- [Try it]:
Where the records below reach the line containing "Ok (Qred seconds)", start transcribing, and end with the line containing "bind (if truthy", exactly and with nothing else added.

Data extracted from a collection
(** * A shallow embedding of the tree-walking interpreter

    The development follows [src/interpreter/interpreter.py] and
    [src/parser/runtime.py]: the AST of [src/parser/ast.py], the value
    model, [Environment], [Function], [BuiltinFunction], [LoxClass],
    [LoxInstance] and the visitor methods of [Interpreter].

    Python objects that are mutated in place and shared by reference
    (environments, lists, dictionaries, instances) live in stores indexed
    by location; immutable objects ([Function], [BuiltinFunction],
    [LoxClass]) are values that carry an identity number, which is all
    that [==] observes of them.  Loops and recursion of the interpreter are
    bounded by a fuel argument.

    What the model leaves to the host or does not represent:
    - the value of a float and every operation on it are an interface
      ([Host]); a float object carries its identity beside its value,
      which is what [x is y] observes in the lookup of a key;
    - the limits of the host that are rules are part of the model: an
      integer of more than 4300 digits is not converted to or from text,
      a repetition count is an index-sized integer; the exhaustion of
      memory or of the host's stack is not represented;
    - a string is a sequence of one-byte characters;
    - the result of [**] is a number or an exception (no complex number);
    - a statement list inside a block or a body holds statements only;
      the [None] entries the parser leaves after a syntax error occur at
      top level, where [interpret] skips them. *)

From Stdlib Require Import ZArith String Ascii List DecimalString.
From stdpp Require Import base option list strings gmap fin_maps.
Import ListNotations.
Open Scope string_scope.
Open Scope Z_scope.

--

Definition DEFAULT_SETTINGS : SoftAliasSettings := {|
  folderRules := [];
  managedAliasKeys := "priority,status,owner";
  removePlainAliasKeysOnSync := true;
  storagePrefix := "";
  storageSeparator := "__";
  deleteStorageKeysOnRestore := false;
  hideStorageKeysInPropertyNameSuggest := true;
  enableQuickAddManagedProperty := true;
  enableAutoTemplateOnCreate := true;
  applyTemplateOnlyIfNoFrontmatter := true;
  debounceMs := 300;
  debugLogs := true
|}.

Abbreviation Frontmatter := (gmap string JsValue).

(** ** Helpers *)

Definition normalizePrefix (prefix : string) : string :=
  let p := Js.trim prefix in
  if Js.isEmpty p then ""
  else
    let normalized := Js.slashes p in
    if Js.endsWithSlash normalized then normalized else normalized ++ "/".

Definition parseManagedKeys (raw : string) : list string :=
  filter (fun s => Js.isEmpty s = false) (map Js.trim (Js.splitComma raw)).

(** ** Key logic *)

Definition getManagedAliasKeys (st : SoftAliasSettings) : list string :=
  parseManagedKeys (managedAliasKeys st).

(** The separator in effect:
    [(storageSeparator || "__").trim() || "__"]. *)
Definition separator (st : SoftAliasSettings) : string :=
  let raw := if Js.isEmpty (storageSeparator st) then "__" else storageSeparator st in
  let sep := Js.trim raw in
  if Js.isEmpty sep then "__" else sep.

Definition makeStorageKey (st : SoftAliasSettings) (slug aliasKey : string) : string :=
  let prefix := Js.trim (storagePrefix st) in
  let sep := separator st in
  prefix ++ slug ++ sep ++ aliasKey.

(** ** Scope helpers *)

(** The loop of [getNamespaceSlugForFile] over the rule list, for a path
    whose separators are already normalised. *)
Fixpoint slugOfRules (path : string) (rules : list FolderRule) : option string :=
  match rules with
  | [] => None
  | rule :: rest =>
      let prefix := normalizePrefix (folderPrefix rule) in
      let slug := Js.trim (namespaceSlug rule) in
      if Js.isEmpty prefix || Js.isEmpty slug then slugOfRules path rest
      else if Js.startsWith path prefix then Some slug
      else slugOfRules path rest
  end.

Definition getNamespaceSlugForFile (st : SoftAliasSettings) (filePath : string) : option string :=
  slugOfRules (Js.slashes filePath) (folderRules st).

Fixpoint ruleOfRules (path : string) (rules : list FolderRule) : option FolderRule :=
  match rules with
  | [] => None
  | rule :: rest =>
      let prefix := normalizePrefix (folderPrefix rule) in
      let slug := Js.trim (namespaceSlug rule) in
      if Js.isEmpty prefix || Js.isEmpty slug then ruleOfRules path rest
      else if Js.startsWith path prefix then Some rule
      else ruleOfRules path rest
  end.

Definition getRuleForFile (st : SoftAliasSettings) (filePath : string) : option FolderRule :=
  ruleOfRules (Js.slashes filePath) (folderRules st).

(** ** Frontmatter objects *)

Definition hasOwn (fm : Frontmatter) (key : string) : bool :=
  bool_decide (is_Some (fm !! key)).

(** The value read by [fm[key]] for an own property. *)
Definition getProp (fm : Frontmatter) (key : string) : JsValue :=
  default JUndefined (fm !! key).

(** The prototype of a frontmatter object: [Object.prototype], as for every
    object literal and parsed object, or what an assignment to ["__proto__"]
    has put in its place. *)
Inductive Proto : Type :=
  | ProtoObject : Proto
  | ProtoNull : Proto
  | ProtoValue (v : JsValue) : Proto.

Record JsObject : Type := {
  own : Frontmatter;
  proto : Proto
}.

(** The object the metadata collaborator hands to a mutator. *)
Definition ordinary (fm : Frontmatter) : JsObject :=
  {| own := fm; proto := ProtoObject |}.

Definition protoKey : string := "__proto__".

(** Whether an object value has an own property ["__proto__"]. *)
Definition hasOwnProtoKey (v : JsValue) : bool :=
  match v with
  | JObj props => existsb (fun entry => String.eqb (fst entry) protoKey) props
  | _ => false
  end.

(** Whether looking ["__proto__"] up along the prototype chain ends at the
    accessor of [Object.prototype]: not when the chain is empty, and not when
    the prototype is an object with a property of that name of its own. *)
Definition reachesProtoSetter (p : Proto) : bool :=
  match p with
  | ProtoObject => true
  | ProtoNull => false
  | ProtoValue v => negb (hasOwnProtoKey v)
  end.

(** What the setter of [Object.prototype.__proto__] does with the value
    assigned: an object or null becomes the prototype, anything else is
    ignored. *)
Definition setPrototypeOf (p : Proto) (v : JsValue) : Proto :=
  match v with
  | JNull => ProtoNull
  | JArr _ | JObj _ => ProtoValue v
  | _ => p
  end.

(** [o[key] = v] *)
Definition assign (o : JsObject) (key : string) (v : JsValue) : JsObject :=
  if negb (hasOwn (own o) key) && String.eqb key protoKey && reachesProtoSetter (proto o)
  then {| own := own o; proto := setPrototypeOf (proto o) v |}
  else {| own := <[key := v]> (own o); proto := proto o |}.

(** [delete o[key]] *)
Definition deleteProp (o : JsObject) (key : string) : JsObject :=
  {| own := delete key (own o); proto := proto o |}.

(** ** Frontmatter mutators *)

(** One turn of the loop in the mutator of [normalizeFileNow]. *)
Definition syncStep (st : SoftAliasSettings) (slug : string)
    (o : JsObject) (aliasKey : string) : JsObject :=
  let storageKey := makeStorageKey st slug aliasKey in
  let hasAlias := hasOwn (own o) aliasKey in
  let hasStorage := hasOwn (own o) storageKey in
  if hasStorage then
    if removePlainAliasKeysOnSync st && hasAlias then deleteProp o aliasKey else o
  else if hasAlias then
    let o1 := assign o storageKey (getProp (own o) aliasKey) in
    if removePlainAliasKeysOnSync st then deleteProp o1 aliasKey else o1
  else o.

---

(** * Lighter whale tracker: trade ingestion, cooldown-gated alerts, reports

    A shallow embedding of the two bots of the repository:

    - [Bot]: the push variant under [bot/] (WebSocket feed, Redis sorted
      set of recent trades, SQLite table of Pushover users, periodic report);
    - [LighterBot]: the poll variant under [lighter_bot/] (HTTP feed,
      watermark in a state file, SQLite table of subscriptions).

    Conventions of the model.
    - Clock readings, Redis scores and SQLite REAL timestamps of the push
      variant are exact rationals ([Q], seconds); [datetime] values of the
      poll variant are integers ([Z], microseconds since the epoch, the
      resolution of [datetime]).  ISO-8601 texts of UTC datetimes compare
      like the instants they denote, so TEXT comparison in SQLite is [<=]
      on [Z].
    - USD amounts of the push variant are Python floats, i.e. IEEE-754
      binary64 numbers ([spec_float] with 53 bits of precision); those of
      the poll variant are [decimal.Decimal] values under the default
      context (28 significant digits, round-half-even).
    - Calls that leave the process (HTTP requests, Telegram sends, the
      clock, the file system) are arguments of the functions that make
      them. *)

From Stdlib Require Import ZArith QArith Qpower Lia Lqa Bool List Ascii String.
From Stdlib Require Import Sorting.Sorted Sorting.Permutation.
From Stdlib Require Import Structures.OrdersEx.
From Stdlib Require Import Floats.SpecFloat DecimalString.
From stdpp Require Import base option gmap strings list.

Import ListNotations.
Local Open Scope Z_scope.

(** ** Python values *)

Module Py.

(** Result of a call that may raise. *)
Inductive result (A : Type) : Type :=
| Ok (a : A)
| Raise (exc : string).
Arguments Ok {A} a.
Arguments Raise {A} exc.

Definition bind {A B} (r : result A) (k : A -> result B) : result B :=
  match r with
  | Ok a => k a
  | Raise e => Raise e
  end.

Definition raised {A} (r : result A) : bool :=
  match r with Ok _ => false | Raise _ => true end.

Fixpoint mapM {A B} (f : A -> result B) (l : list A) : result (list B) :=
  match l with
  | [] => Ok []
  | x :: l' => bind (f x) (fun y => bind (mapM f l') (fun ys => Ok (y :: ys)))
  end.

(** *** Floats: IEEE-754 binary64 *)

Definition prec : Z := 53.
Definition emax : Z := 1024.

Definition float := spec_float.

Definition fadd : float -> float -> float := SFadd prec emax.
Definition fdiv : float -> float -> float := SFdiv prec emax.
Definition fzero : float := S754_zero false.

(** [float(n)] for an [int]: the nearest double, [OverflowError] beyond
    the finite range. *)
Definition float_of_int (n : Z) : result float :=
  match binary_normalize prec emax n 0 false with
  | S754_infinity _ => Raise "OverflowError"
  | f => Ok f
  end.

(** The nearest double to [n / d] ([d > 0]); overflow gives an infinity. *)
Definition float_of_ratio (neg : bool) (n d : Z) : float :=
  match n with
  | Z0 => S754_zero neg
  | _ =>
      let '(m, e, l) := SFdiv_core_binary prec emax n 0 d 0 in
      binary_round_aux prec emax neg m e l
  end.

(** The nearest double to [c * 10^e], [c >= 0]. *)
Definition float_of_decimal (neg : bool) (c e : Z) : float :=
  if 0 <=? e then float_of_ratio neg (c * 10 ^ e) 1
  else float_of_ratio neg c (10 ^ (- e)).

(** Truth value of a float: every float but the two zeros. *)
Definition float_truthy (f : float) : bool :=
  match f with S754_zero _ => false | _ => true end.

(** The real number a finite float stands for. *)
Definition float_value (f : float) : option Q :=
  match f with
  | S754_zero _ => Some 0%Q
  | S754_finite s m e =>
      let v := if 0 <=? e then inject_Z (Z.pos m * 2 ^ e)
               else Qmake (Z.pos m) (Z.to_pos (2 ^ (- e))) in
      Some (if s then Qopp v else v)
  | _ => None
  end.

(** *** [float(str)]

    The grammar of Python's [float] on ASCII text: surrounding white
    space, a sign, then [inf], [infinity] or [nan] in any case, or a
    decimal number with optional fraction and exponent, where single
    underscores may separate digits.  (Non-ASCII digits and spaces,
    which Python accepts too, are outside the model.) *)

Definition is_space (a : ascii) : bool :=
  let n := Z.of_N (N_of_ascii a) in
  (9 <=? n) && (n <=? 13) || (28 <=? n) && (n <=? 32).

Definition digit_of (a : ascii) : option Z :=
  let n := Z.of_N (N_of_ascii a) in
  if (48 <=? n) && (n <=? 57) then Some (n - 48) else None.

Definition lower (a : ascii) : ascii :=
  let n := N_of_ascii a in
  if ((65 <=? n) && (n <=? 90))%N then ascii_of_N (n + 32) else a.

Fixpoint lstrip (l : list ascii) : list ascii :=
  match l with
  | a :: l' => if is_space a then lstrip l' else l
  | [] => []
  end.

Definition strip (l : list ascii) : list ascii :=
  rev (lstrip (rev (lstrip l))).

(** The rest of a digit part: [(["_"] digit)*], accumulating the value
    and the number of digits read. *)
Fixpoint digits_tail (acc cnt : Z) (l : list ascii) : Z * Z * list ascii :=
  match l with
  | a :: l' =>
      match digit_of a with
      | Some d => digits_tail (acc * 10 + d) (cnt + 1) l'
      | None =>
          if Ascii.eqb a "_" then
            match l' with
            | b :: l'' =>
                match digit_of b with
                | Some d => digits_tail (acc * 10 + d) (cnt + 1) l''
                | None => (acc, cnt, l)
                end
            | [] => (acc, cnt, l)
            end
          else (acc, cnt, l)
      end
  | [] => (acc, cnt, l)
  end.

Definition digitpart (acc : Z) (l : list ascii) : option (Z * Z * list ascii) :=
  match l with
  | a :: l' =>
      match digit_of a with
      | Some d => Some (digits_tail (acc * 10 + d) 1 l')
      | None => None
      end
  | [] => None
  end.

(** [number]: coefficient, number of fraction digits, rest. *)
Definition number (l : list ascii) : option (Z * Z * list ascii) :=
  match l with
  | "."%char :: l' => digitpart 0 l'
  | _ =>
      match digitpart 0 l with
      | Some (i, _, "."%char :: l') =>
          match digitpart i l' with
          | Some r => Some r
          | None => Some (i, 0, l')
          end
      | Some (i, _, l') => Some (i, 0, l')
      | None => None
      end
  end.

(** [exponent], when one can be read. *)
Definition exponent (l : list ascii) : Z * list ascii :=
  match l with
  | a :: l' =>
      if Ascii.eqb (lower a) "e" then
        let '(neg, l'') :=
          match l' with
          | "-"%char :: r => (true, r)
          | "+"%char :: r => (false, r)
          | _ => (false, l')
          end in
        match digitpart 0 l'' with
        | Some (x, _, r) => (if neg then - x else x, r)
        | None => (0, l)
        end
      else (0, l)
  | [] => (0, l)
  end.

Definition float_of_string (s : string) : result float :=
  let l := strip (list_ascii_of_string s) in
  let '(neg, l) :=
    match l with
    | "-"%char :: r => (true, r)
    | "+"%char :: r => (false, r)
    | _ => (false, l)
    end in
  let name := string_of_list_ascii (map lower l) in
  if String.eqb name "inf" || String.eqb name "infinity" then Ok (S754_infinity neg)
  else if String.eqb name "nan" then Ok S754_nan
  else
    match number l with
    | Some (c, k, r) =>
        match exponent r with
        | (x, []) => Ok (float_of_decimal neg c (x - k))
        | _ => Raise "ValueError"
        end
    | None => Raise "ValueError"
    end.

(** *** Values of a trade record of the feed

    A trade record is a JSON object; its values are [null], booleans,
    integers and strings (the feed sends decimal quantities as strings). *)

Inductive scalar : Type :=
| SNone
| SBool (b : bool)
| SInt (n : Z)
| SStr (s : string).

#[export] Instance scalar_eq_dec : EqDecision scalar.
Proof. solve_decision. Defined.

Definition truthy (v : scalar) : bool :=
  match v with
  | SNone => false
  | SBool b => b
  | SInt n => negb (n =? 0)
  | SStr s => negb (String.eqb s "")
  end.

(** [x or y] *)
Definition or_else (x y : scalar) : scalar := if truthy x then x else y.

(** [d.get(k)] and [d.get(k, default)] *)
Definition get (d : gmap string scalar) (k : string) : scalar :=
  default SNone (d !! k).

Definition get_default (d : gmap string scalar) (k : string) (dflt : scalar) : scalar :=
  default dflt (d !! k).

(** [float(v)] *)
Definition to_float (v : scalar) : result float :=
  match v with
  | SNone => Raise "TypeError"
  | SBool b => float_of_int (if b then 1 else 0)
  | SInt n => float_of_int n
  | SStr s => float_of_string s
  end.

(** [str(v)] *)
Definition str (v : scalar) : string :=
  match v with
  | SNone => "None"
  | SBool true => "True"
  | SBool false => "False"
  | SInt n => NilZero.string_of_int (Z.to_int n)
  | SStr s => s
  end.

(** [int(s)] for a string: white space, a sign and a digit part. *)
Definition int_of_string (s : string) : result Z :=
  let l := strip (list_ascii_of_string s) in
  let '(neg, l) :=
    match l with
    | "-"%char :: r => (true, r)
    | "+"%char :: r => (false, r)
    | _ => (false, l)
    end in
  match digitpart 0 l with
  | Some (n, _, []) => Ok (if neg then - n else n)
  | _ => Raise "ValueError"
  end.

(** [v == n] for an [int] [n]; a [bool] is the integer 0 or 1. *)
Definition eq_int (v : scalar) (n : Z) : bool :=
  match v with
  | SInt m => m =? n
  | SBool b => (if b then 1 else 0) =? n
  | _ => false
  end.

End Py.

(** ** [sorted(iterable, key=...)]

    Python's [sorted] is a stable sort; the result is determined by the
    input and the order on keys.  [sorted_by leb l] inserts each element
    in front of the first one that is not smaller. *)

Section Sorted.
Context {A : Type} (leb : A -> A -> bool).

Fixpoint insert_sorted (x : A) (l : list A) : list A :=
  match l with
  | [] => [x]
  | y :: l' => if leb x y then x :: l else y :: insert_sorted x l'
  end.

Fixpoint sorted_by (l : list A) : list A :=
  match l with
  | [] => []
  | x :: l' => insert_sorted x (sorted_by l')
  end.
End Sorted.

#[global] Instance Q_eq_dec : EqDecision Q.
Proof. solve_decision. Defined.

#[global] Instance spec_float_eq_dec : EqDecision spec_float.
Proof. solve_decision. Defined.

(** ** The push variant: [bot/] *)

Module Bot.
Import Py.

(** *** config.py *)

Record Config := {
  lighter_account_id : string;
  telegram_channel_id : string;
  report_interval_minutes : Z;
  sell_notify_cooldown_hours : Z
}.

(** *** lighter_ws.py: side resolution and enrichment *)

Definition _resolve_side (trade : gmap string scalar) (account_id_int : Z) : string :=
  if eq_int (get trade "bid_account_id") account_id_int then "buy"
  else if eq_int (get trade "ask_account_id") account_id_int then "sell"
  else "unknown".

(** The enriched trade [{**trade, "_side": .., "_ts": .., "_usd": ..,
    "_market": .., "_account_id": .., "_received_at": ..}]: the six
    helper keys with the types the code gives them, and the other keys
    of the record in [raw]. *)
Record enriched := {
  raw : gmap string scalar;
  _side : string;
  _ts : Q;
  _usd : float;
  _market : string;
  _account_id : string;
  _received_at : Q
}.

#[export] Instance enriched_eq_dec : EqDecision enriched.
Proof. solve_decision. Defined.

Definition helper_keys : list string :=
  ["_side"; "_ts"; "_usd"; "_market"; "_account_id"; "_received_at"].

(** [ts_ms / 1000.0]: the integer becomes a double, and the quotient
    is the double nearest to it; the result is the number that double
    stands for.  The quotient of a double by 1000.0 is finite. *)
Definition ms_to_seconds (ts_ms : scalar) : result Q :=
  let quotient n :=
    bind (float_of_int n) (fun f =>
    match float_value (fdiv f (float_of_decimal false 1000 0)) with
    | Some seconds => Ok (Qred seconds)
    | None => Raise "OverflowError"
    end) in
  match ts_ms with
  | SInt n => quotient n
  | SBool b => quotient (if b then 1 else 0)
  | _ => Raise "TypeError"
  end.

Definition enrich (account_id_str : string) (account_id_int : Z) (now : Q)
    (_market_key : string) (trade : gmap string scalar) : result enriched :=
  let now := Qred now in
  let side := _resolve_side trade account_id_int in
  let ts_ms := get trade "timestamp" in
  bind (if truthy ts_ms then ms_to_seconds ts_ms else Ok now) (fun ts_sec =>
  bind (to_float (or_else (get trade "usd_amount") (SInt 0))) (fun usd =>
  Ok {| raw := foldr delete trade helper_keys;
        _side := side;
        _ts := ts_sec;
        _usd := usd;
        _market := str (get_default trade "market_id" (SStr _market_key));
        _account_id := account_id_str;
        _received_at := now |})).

- [Solution]:
    | Some seconds => Ok (Qred seconds)
    | None => Raise "OverflowError"
    end) in
  match ts_ms with
  | SInt n => quotient n
  | SBool b => quotient (if b then 1 else 0)
  | _ => Raise "TypeError"
  end.

Definition enrich (account_id_str : string) (account_id_int : Z) (now : Q)
    (_market_key : string) (trade : gmap string scalar) : result enriched :=
  let now := Qred now in
  let side := _resolve_side trade account_id_int in
  let ts_ms := get trade "timestamp" in
  bind (if truthy ts_ms then ms_to_seconds ts_ms else Ok now) (fun ts_sec =>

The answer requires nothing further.